Your task:
Return copies of the lines below that mention "head".

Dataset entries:
(* ===== verification/FederationSample.v ===== *)
(** * FederationSample: instances on which the federation witnesses evaluate

    A signature scheme with two keys that satisfies the laws of [Secp256k1], a
    URL parser for https URLs, token codecs for JSON. *)

From S2P Require Import Prelude GoText Json FedStore Federation.

Definition toy_key (b : bool) : list Z := (if b then 2 else 3) :: repeat 0 32.
#[refine] Definition toy_crypto : Secp256k1 := {|
  PublicKey := bool; PrivateKey := bool; Signature := bool * string;
  group_order := 2 ^ 256 - 1;
  PrivKeyFromBytes l := Z.even (big_SetBytes l);
  PubKey k := k;
  ParsePubKey l := Ok (default 0 (head l) =? 2);
  SerializeCompressed := toy_key;
  ecdsa_Sign k h := (k, string_of_bytes h);
  sig_Serialize s := (if s.1 then 1 else 0) :: bytes_of_string s.2;
  ParseDERSignature l := match l with
    | [] => Err "malformed signature" | b :: l => Ok (b =? 1, string_of_bytes l) end;
  sig_Verify s h p := Bool.eqb s.1 p && String.eqb s.2 (string_of_bytes h);
  Sum256 s := bytes_of_string s;
  LegacyAddress l net := "1Node" +:+ (if default 0 (head l) =? 2 then "A" else "B") |}.
Proof.
  - intros k h. simpl. by rewrite eqb_reflx, String.eqb_refl.
  - intros [[] s]; simpl; by rewrite string_of_bytes_of_string.
  - intros [b s]. split; [|done]. constructor; [destruct b; unfold byte_ok; simpl; lia|].
    apply bytes_of_string_ok.
  - by intros [].
  - intros b. split_and!; [|by destruct b|destruct b; [by left|by right]].
    unfold toy_key. constructor; [destruct b; unfold byte_ok; lia|].
    apply Forall_forall. intros x Hx. apply list_elem_of_In, repeat_spec in Hx as ->.
    unfold byte_ok. lia.
Defined.

Definition toy_url : NetURL := {|
  url_Parse s := if HasPrefix s "https://" then Ok (mkURL "https" (sdrop 8 s) (sdrop 8 s))
                 else Err "parse error";
  url_String u := u_Scheme u +:+ "://" +:+ u_Host u;
  QueryEscape s := s;
  IsLoopbackIP s := String.eqb s "127.0.0.1" |}.

Definition entry_toks (e : OnlineEntry) : list tok :=
  [TS (oe_MetaId e); TS (oe_Type e); TZ (oe_ConnectedAt e); TZ (oe_LastSeenAt e)].
Fixpoint toks_entries (l : list tok) : option (list OnlineEntry) :=
  match l with
  | [] => Some []
  | TS m :: TS t :: TZ c :: TZ s :: l => cons (mkEntry m t c s [] 0) <$> toks_entries l
  | _ => None
  end.
Definition pin_toks (p : manapiPin) : list tok :=
  [TS (mp_ID p); TS (mp_Operation p); TS (mp_ChainName p); TZ (mp_Timestamp p);
   TS (default "" (mp_ContentBody p)); TS (mp_ContentSummary p)].
Fixpoint toks_pins (l : list tok) : option (list manapiPin) :=
  match l with
  | [] => Some []
  | TS i :: TS o :: TS c :: TZ t :: TS b :: TS s :: l =>
      cons (mkManapiPin i o c t (Some b) s) <$> toks_pins l
  | _ => None
  end.
Definition toy_json : FedJSON := {|
  json_signable := via_JSON
    (fun s => TS (ss_Protocol s) :: TS (ss_Version s) :: TS (ss_NodeID s) :: TZ (ss_GeneratedAt s)
              :: TZ (ss_TTLSeconds s) :: TZ (ss_Sequence s) :: mjoin (map entry_toks (ss_Items s)))
    (fun _ => None);
  json_Snapshot := via_JSON
    (fun s => TS (sn_Protocol s) :: TS (sn_Version s) :: TS (sn_NodeID s) :: TZ (sn_GeneratedAt s)
              :: TZ (sn_TTLSeconds s) :: TZ (sn_Sequence s) :: TS (sn_Signature s)
              :: mjoin (map entry_toks (sn_Items s)))
    (fun l => match l with
       | TS p :: TS v :: TS n :: TZ g :: TZ t :: TZ q :: TS sg :: l =>
           (fun items => mkSnapshot p v n g t q items sg) <$> toks_entries l
       | _ => None end);
  json_payload := via_JSON
    (fun p => [TS (rp_Protocol p); TS (rp_Version p); TS (rp_NodeID p); TS (rp_Network p);
               TS (rp_PublicBaseURL p); TS (rp_SocketURL p); TS (rp_PresenceURL p);
               TS (rp_PublicKey p); TZ (rp_PublishedAt p); TZ (rp_ValidUntil p)]
              ++ map TS (rp_Capabilities p))
    (fun l => match l with
       | [TS a; TS b; TS c; TS d; TS e; TS f; TS g; TS h; TZ i; TZ j; TS k] =>
           Some (mkPayload a b c d e f g h [k] i j)
       | _ => None end);
  json_manapi := via_JSON
    (fun r => TZ (mr_Code r) :: TS (mr_Message r) :: mjoin (map pin_toks (mr_List r)))
    (fun l => match l with TZ c :: TS m :: l => mkPathList c m <$> toks_pins l | _ => None end);
  json_text := via_JSON (fun s => [TS s]) (fun l => match l with [TS s] => Some s | _ => None end) |}.

(** ** Two nodes *)

Definition secret_a : string := hex_EncodeToString (repeat 0 31 ++ [2]).
Definition secret_b : string := hex_EncodeToString (repeat 0 31 ++ [1]).
Definition conn (m t : string) (c l : Z) : OnlineEntry := mkEntry m t c l [] 0.
Definition local_b : list OnlineEntry := [conn "bob" "pc" 1000 9000].
Definition items_a : list OnlineEntry := [conn "carol" "pc" 3000 8000; conn "bob" "pc" 500 7000].
(** Milliseconds to the nanoseconds of the clocks. *)
Definition ms (t : Z) : Z := t * 1000000.

#[local] Existing Instance toy_crypto.
#[local] Existing Instance toy_url.
#[local] Existing Instance toy_json.
#[local] Existing Instance some_order.

Definition payload_a : RegistryPayload :=
  registryPayload "1NodeA" "mvc-mainnet" "https://a.example" PresencePath
    (hex_EncodeToString (toy_key true)) (ms 100000) (ms 1000).
Definition reg_pin (id op : string) (t : Z) : manapiPin :=
  mkManapiPin id op "mvc" t (Some (json_Marshal (json_Marshal payload_a))) "".
Definition envelope (l : list manapiPin) : manapiPathListResponse := mkPathList 1 "ok" l.
Definition builder_a : SnapshotBuilder := NewSnapshotBuilder "mvc:1NodeA" 30 secret_a.
Definition snapshot_a : Snapshot :=
  match (BuildSnapshot items_a (ms 9000) builder_a).1 with
  | Ok sn => sn
  | Err _ => mkSnapshot "" "" "" 0 0 0 [] ""
  end.
(** Serves the given registry pins and node A's snapshot. *)
Definition sample_client (pins : list manapiPin) : HTTPClient :=
  mkClient (fun _ => None)
    (fun url => if HasPrefix url "https://a.example" then Ok (200, json_Marshal snapshot_a)
                else Ok (200, json_Marshal (envelope pins))).
Definition discovery_b : Discovery :=
  mkDiscovery "https://manapi.example/list?path={protocol-path}&size={size}" RegistryPath 100
    "mvc:1NodeB" "mvc-mainnet" false 10.
Definition store_b : Store := NewStore "mvc:1NodeB" [WithStoreEnabled true; WithStoreDefaultScope "global"].
Definition pins_a : list manapiPin := [reg_pin "p1" "create" 5].
Definition store_found : Store := (DiscoverOnce (sample_client pins_a) (ms 8000) discovery_b store_b).2.
Definition puller_b : Puller := NewPuller store_b "mvc:1NodeB" 0 0 0 0 0.
Definition clock_b (_ : string) : PeerClock := mkPeerClock (ms 9500) (ms 9500) (ms 9600).
Definition store_pulled : Store :=
  (PullOnce (sample_client pins_a) (ms 9400) clock_b puller_b store_found).2.

Example sample_online :
  GlobalOnline local_b (ms 10000) store_pulled
  = [mkEntry "bob" "pc" 500 9000 ["mvc:1NodeA"; "mvc:1NodeB"] 2;
     mkEntry "carol" "pc" 3000 8000 ["mvc:1NodeA"] 1].
Proof. vm_compute. reflexivity. Qed.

Task answer:
  ParsePubKey l := Ok (default 0 (head l) =? 2);
  LegacyAddress l net := "1Node" +:+ (if default 0 (head l) =? 2 then "A" else "B") |}.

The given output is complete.